Cela signifiait qu'une procédure légale était impliquée.
Un contrat.
Documents.
Il ne s'agissait pas d'un simple vol.
Marco était en train de faire quelque chose.
Mais quoi ?
Les deux jours suivants s'écoulèrent comme un lourd nuage planant au-dessus de ma tête.
Marco continuait de faire semblant d'être malade.
Et je n'arrêtais pas d'observer chacun de ses mouvements.
Vendredi.
Le jour dont il avait parlé au téléphone.
Ce soir-là, il a dit qu'il avait besoin de sortir un moment.
—J’ai juste besoin de régler quelque chose— dit-il.
J'ai hoché la tête.
-D'accord.
Mais dès qu'il a quitté la maison, j'ai immédiatement attrapé mes clés de voiture.
Je l'ai suivi.
Marco s'arrêta devant un immeuble du centre-ville.

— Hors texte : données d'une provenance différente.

(** * FORD relationship graphs: node registry and bounded graph builder

    A shallow embedding of [ford/graphs.py]: the entity classifier, the
    node registry [GraphData], the node constructors ([ModNode], [SubmodNode],
    [TypeNode], [ProcNode], [ProgNode], [BlockNode], [FileNode]) and the
    hop-limited graph builder [FortranGraph] with its twelve variants.

    The graph manager and the writing of image files are not part of it.

    Python objects live in explicit stores: entity objects of
    [ford.sourceform] in [objs], graph nodes in [heap]; a reference is an
    index into its store.  Code that raises is modelled in an exception
    monad; recursion that Python leaves unbounded carries a fuel argument
    and answers [Diverge] when the fuel is used up. *)

From stdpp Require Import base option list gmap strings sorting pretty.
From Stdlib Require Import ZArith Lia Ascii.

Local Open Scope string_scope.
Local Open Scope Z_scope.
Local Open Scope list_scope.

(** ** Python values *)

Module Py.

(** Exceptions the modelled code can raise. [Dangling] is not a Python
    exception: it marks a reference outside its store, which a running
    interpreter never holds. *)
Inductive exn :=
  | BadType (value : string)
  | KeyError
  | IndexError
  | AttributeError (attr : string)
  | TypeError
  | NotImplementedError
  | Dangling.

Inductive result (A : Type) :=
  | Ok (a : A)
  | Raise (e : exn)
  | Diverge.
Arguments Ok {A} a.
Arguments Raise {A} e.
Arguments Diverge {A}.

#[export] Instance result_ret : MRet result := λ A a, Ok a.
#[export] Instance result_bind : MBind result := λ A B f m,
  match m with
  | Ok a => f a
  | Raise e => Raise e
  | Diverge => Diverge
  end.

(** A value as the graph code meets it in a relation list: [None], a
    boolean, a string, or a reference to an entity object. *)
Inductive val :=
  | PNone
  | PBool (b : bool)
  | PStr (s : string)
  | PObj (o : nat).

#[export] Instance val_eq_dec : EqDecision val.
Proof. solve_decision. Defined.

(** Truth value of [if v:]; entity objects define neither [__bool__] nor
    [__len__]. *)
Definition truthy (v : val) : bool :=
  match v with
  | PNone => false
  | PBool b => b
  | PStr s => negb (String.eqb s EmptyString)
  | PObj _ => true
  end.

Definition dq : string := String (ascii_of_nat 34) EmptyString.
Definition sq : string := String (ascii_of_nat 39) EmptyString.
Definition nl : string := String (ascii_of_nat 10) EmptyString.
Definition period : string := String (ascii_of_nat 46) EmptyString.

(** [str.lower()] on ASCII letters. *)
Definition lower_ascii (c : ascii) : ascii :=
  let n := nat_of_ascii c in
  if ((65 <=? n) && (n <=? 90))%nat then ascii_of_nat (n + 32) else c.

Fixpoint lower (s : string) : string :=
  match s with
  | EmptyString => EmptyString
  | String c s' => String (lower_ascii c) (lower s')
  end.

(** [s[1:-1]] *)
Definition slice_1_m1 (s : string) : string :=
  String.substring 1 (String.length s - 2) s.

(** [s.replace(old, new)] for a non-empty [old]: [skip] counts the
    characters of a match still to be dropped. *)
Fixpoint replace_go (old new : string) (skip : nat) (s : string) : string :=
  match s with
  | EmptyString => EmptyString
  | String c s' =>
      match skip with
      | S k => replace_go old new k s'
      | O =>
          if String.prefix old s
          then new +:+ replace_go old new (String.length old - 1) s'
          else String c (replace_go old new O s')
      end
  end.

Definition replace (old new s : string) : string := replace_go old new O s.

(** [re.sub] with the pattern that matches every non-word character and an
    empty replacement, on ASCII text. *)
Definition is_word_char (c : ascii) : bool :=
  let n := nat_of_ascii c in
  (((48 <=? n) && (n <=? 57)) || ((65 <=? n) && (n <=? 90))
   || ((97 <=? n) && (n <=? 122)) || (n =? 95))%nat.

Fixpoint sub_nonword (s : string) : string :=
  match s with
  | EmptyString => EmptyString
  | String c s' =>
      if is_word_char c then String c (sub_nonword s') else sub_nonword s'
  end.

End Py.
Export Py.

(** ** Entities of [ford.sourceform] *)

Module Source.

(** The classes [graphs.py] imports from [ford.sourceform], the builtin
    types a relation list can hold, and [OtherClass] for every other class. *)
Inductive pyclass :=
  | ExternalFunction | ExternalInterface | ExternalModule | ExternalProgram
  | ExternalSourceFile | ExternalSubmodule | ExternalSubroutine | ExternalType
  | FortranBlockData | FortranFunction | FortranInterface | FortranModule
  | FortranProgram | FortranSourceFile | FortranSubmodule
  | FortranSubmoduleProcedure | FortranSubroutine | FortranType
  | PyStr | PyNoneType | PyBool
  | OtherClass (name : string).

#[export] Instance pyclass_eq_dec : EqDecision pyclass.
Proof. solve_decision. Defined.

(** [type(obj).__name__] *)
Definition class_name (c : pyclass) : string :=
  match c with
  | ExternalFunction => "ExternalFunction"
  | ExternalInterface => "ExternalInterface"
  | ExternalModule => "ExternalModule"
  | ExternalProgram => "ExternalProgram"
  | ExternalSourceFile => "ExternalSourceFile"
  | ExternalSubmodule => "ExternalSubmodule"
  | ExternalSubroutine => "ExternalSubroutine"
  | ExternalType => "ExternalType"
  | FortranBlockData => "FortranBlockData"
  | FortranFunction => "FortranFunction"
  | FortranInterface => "FortranInterface"
  | FortranModule => "FortranModule"
  | FortranProgram => "FortranProgram"
  | FortranSourceFile => "FortranSourceFile"
  | FortranSubmodule => "FortranSubmodule"
  | FortranSubmoduleProcedure => "FortranSubmoduleProcedure"
  | FortranSubroutine => "FortranSubroutine"
  | FortranType => "FortranType"
  | PyStr => "str"
  | PyNoneType => "NoneType"
  | PyBool => "bool"
  | OtherClass name => name
  end.

(** Modelled from the spec: the class hierarchy of [ford.sourceform], which
    is not part of this file's source. Each external placeholder class is
    the "external/placeholder variant" of its kind (the legend code of
    [graphs.py] looks such placeholders up in the registry), and a
    submodule is a module, which is why the classifier tests
    [is_submodule] first. [direct_base c] is the base class of [c] among
    the imported classes. *)
Definition direct_base (c : pyclass) : option pyclass :=
  match c with
  | ExternalFunction => Some FortranFunction
  | ExternalInterface => Some FortranInterface
  | ExternalModule => Some FortranModule
  | ExternalProgram => Some FortranProgram
  | ExternalSourceFile => Some FortranSourceFile
  | ExternalSubmodule => Some FortranSubmodule
  | ExternalSubroutine => Some FortranSubroutine
  | ExternalType => Some FortranType
  | FortranSubmodule => Some FortranModule
  | _ => None
  end.

(** [issubclass(c, d)]; the hierarchy above is two levels deep. *)
Definition issubclass (c d : pyclass) : bool :=
  bool_decide (c = d)
  || match direct_base c with
     | Some b =>
         bool_decide (b = d)
         || match direct_base b with
            | Some b' => bool_decide (b' = d)
            | None => false
            end
     | None => false
     end.

Definition issubclass_any (c : pyclass) (ds : list pyclass) : bool :=
  existsb (issubclass c) ds.

(** A local variable of a derived type: [var.vartype], [var.proto],
    [var.name]. *)
Record Variable_ := {
  vartype : string;
  proto : list val;
  var_name : string;
}.

(** An entity object, with the attributes the graph code reads. An
    attribute read through [getattr(obj, a, default)] or [hasattr] is an
    [option]: [None] says the object has no such attribute. *)
Record FortranObj := {
  cls : pyclass;
  name : string;
  ident : string;
  get_dir : option string;
  get_url : option string;
  visible : option bool;
  external_url : option string;
  proctype : option string;
  uses : option (list val);
  calls : option (list val);
  extends : val;
  local_variables : list Variable_;
  modprocs : option (list val);          (* [m.procedure] of each entry *)
  procedure_module : option val;         (* [obj.procedure.module] *)
  parent_submodule : val;
  ancestor_module : val;
  modules : list nat;
  submodules : list nat;
  functions : list nat;
  subroutines : list nat;
  programs : list nat;
  blockdata : list nat;
  deplist : list nat;
  hierarchy : list val;
  graph_maxdepth : Z;                    (* [int(meta["graph_maxdepth"])] *)
  graph_maxnodes : Z;                    (* [int(meta["graph_maxnodes"])] *)
  settings_warn : bool;                  (* [settings["warn"]] *)
}.

(** Modelled from the spec: the constructor of an external placeholder,
    [ExternalModule(name)] and its siblings, from [ford.sourceform]: an
    entity "known only by a display name", which "carries no further
    relation data". *)
Definition external (c : pyclass) (nm : string) : FortranObj := {|
  cls := c; name := nm; ident := nm;
  get_dir := None; get_url := None; visible := None;
  external_url := Some EmptyString; proctype := None;
  uses := Some []; calls := Some [];
  extends := PNone; local_variables := [];
  modprocs := None; procedure_module := None;
  parent_submodule := PNone; ancestor_module := PNone;
  modules := []; submodules := []; functions := []; subroutines := [];
  programs := []; blockdata := []; deplist := []; hierarchy := [];
  graph_maxdepth := 0; graph_maxnodes := 0; settings_warn := false;
|}.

Un petit bâtiment bien tenu, avec une pancarte qui indiquait :
« Cabinet d'avocats Reyes & Santos »
Un cabinet d'avocats.
Ma poitrine s'est serrée.
Il est sorti de la voiture et est entré.
Je me suis garé de l'autre côté de la rue et j'ai attendu.
Au bout de dix minutes, je n'ai plus pu me retenir.
Je suis entré.
La zone de réception était calme.
Je me suis approché de la réceptionniste.
—J'ai rendez-vous avec Maître Reyes—ai-je dit, même si ce n'était pas vrai.
Elle a vérifié la liste.
—Ah… il est déjà dans la salle de conférence.
-Merci.
J'ai descendu le couloir.
Et c'est alors que j'ai entendu la voix de Marco venant d'une porte entrouverte.
—Vous en êtes sûr ?— demanda un homme, probablement l'avocat.
—Oui, répondit Marco. —C'est le seul moyen de tout terminer.
Je suis restée figée devant la porte.
—Une fois que vous aurez signé ce document, a déclaré l'avocat, la maison ne sera plus à votre nom.
-Je sais.
—Et les fonds séquestrés seront transférés à votre épouse.